Germán pitched MLB's 24th perfect game on June 28, 2023, and the first since Félix Hernández's perfect game on August 15, 2012, spanning 11 years. Germán's performance marked the fourth perfect game by a Yankees pitcher, the most by a single team in major league history. On August 2, the Yankees announced that Germán agreed to voluntarily submit to inpatient treatment for alcohol abuse. As a result, the organization placed him on the restricted list. Later, general manager Brian Cashman stated that Germán would not be active for the rest of the 2023 season.

On November 2, 2023, German was removed from the 40-man roster and placed on outright waivers. He cleared waivers and elected free agency on November 6.

===Pittsburgh Pirates (2024)===
On March 15, 2024, Germán signed a minor league contract with the Pittsburgh Pirates. The deal would have paid him $1.25 million while in the majors and came with a 2025 club option. He made 11 starts split between the Single-A Bradenton Marauders and Triple-A Indianapolis Indians, accumulating a 4–4 record and 5.13 ERA with 52 strikeouts over 54 1/3 innings pitched. Germán was released by the Pirates organization on July 16. On July 21, Germán re-signed with the Pirates on a new minor league contract. Germán was selected to the active roster on August 9, and made his Pirates debut that night.
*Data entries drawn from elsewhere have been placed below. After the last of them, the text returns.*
(* ===== verification/FromTrace.v ===== *)
(** * The sequence that replays a trace ([hpdcache_test_from_trace_seq.h])

    The loop of [run]: while the reader has not reached the end of the trace, take
    an object and an identifier, read one transaction into the object, send it. *)
From S2P Require Import Prelude Defs Transaction MemModel Sequence Codec QemuPlugin Trace.
From S2P Require Import TraceProps MemResp SeqGen SeqProps.

Section FromTrace.
Context {cfg : HpdConfig} {C : Codec}.

Definition set_req_tid (tid : Z) (t : transaction_req) : transaction_req :=
  {| req_id := req_id t; req_addr := req_addr t; req_wdata := req_wdata t; req_op := req_op t;
     req_be := req_be t; req_size := req_size t; req_sid := req_sid t;
     req_tid := wrap HPDCACHE_REQ_TRANS_ID_WIDTH tid; req_need_rsp := req_need_rsp t;
     req_phys_indexed := req_phys_indexed t; req_uncacheable := req_uncacheable t;
     req_io := req_io t; req_wr_policy_hint := req_wr_policy_hint t; req_abort := req_abort t;
     req_fault := req_fault t |}.

(** One iteration, once an identifier is free: the delay and the transaction sent. *)
Definition from_trace_turn (fuel : nat) (junk : Z) (q : seq_state) (s : trace_reader)
    : exec (Z * transaction_req * seq_state * trace_reader) :=
  '(r, p) ← fault_if_none (acquire_transaction (q_pool q));
  t ← fault_if_none (pool_heap p !! r);
  '(tid, ids, g) ← fault_if_none (allocate_id (q_ids q) (q_rng q));
  let t := set_req_tid tid t in
  '(delay, t, s) ← read_transaction fuel junk t s;
  Ret (delay, t, {| q_ids := ids; q_rng := g;
                    q_pool := pool_release r (set_heap (<[r := t]> (pool_heap p)) p) |}, s).

(** The loop, for at most [max] transactions; [released] gives the identifiers the
    scoreboard released before each iteration. *)
Fixpoint from_trace_run (fuel : nat) (junk : Z) (max : nat) (released : list (list Z)) (q : seq_state)
    (s : trace_reader) : exec (list (Z * transaction_req)) :=
  match max with
  | O => Ret []
  | S max =>
      if is_finish s then Ret []
      else
        let q := {| q_ids := release_all (q_ids q) (default [] (head released)); q_rng := q_rng q;
                    q_pool := q_pool q |} in
        '(delay, t, q, s) ← from_trace_turn fuel junk q s;
        l ← from_trace_run fuel junk max (tail released) q s;
        Ret ((delay, t) :: l)
  end.

Section Turn.
Context {wf : ConfigWf cfg} {L : CodecLaws C}.
Context (st0 : dstream) (i o : list Z) (Hc : deflated st0 i o Ended).
Context (Ho : Z.of_nat (length o) <= MAX_SIZE_BUFFER)
        (Hi : Z.of_nat (length i) <= MAX_SIZE_BUFFER * 20).

(** An iteration replays the next record of the trace under an identifier nobody used; but nothing sets the byte enable of the transaction, so a replayed store enables no byte. *)
Theorem from_trace_turn_spec r rest junk q s :
  record_ok r -> reader_at i o (encode 8 r ++ rest) s ->
  seq_inv q -> is_available_id (q_ids q) = true ->
  eventually (fun fuel => from_trace_turn fuel junk q s)
    (fun '(delay, t, q', s') => delay = tr_delay r
       /\ t = traced r (set_req_tid (req_tid t) transaction_req_init)
       /\ req_be t = 0 /\ is_load t = negb (tr_store r) /\ is_store t = tr_store r
       /\ req_tid t ∉ q_ids q /\ q_ids q' = q_ids q ++ [req_tid t] /\ reader_at i o rest s').
Proof using All.
  intros Hr Hs [Hids Hpool] Hav. unfold from_trace_turn.
  destruct (pool_acquire_inv (q_pool q) ∅ Hpool) as (ref & p & Hacq & _).
  destruct (allocate_id_ok (q_ids q) (q_rng q) Hids Hav) as (tid & g & Ha & Htid & Hwf & _).
  assert (wrap HPDCACHE_REQ_TRANS_ID_WIDTH tid = tid) as Hw.
  { destruct Hwf as [_ Hrange]. apply Forall_app in Hrange as [_ Hrange].
    apply list.Forall_cons in Hrange as [Hrange _]. unfold HPDCACHE_REQ_MAX_TRANS_ID in Hrange.
    pose proof cfg_ids as [_ Hid]. rewrite Z.shiftl_mul_pow2, Z.mul_1_l in Hrange by lia.
    apply wrap_small. done. }
  unfold acquire_transaction. rewrite Hacq, Ha. simpl. rewrite lookup_insert_eq. simpl.
  eapply (eventually_bind _ (fun _ '(d, t, s) => _));
    [by apply (read_transaction_at st0 i o Hc Ho Hi r junk _ rest s)|].
  intros [[d t] s'] (-> & -> & Hs'). eapply eventually_ret; [done|].
  unfold is_load, is_store. simpl. rewrite Hw. split_and!; try done.
  - by destruct (tr_store r).
  - by destruct (tr_store r).
Qed.
End Turn.
End FromTrace.

(** ** Witness *)
#[local] Existing Instance Stored.stored_codec.
#[local] Existing Instance Stored.stored_laws.
#[local] Existing Instance default_config.
Definition ex_record : trace_record :=
  {| tr_delay := 3; tr_addr := 0x1004; tr_size := 2; tr_store := true; tr_uncacheable := 0;
     tr_value := ex_value VALUE_U32 0xcafe |}.
Definition ex_stored : list Z := Stored.enc (encode 8 ex_record) ++ [0].
Definition ex_end : Stored.dstate := {| Stored.pending := []; Stored.finishing := true |}.

Lemma from_trace_turn_spec_witness :
  eventually (fun fuel => from_trace_turn fuel 0 ex_state (mk_reader ex_stored))
    (fun '(delay, t, _, _) => delay = 3 /\ is_store t = true /\ req_be t = 0).
Proof.
  assert (@deflated _ Stored.stored_laws ex_end (encode 8 ex_record) ex_stored Ended) as Hd.
  { split; [vm_compute; reflexivity|reflexivity]. }
  assert (length ex_stored = 31%nat /\ length (encode 8 ex_record) = 15%nat) as [Ho Hi]
    by (split; vm_compute; reflexivity).
  destruct (@from_trace_turn_spec default_config Stored.stored_codec _ Stored.stored_laws ex_end (encode 8 ex_record) ex_stored Hd
              ltac:(rewrite Ho; unfold MAX_SIZE_BUFFER; lia)
              ltac:(rewrite Hi; unfold MAX_SIZE_BUFFER; lia) ex_record [] 0 ex_state (mk_reader ex_stored))
    as (n & [[[delay t] q'] s'] & Hn & H1 & H2 & H3 & _ & H4 & _).
  - constructor; simpl; [split; lia|lia|by left|discriminate].
  - exists 0%nat. split; [apply mk_reader_inv|]. by rewrite app_nil_r.
  - constructor; [exact ex_ids_wf|exact ex_pool_inv].
  - reflexivity.
  - exists n, (delay, t, q', s'). split; [exact Hn|]. split; [exact H1|]. split; [exact H4|exact H3].
Defined.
In 7 games (2 starts) for the Pirates, he struggled to a 7.84 ERA with 18 strikeouts over 20 2/3 innings pitched. Germán was designated for assignment by the Pirates on September 5. He cleared waivers and was sent outright to Indianapolis on September 8. Germán elected free agency on October 15.

===Toros de Tijuana===
On July 11, 2025, Germán signed with the Toros de Tijuana of the Mexican League. In 3 starts he threw 11 innings going 0–0 with a 4.91 ERA and 12 strikeouts.

==Personal life==
Germán is of Dominican nationality, with Haitian ancestry.

Germán and his wife, Mara, married in 2021. They have three children.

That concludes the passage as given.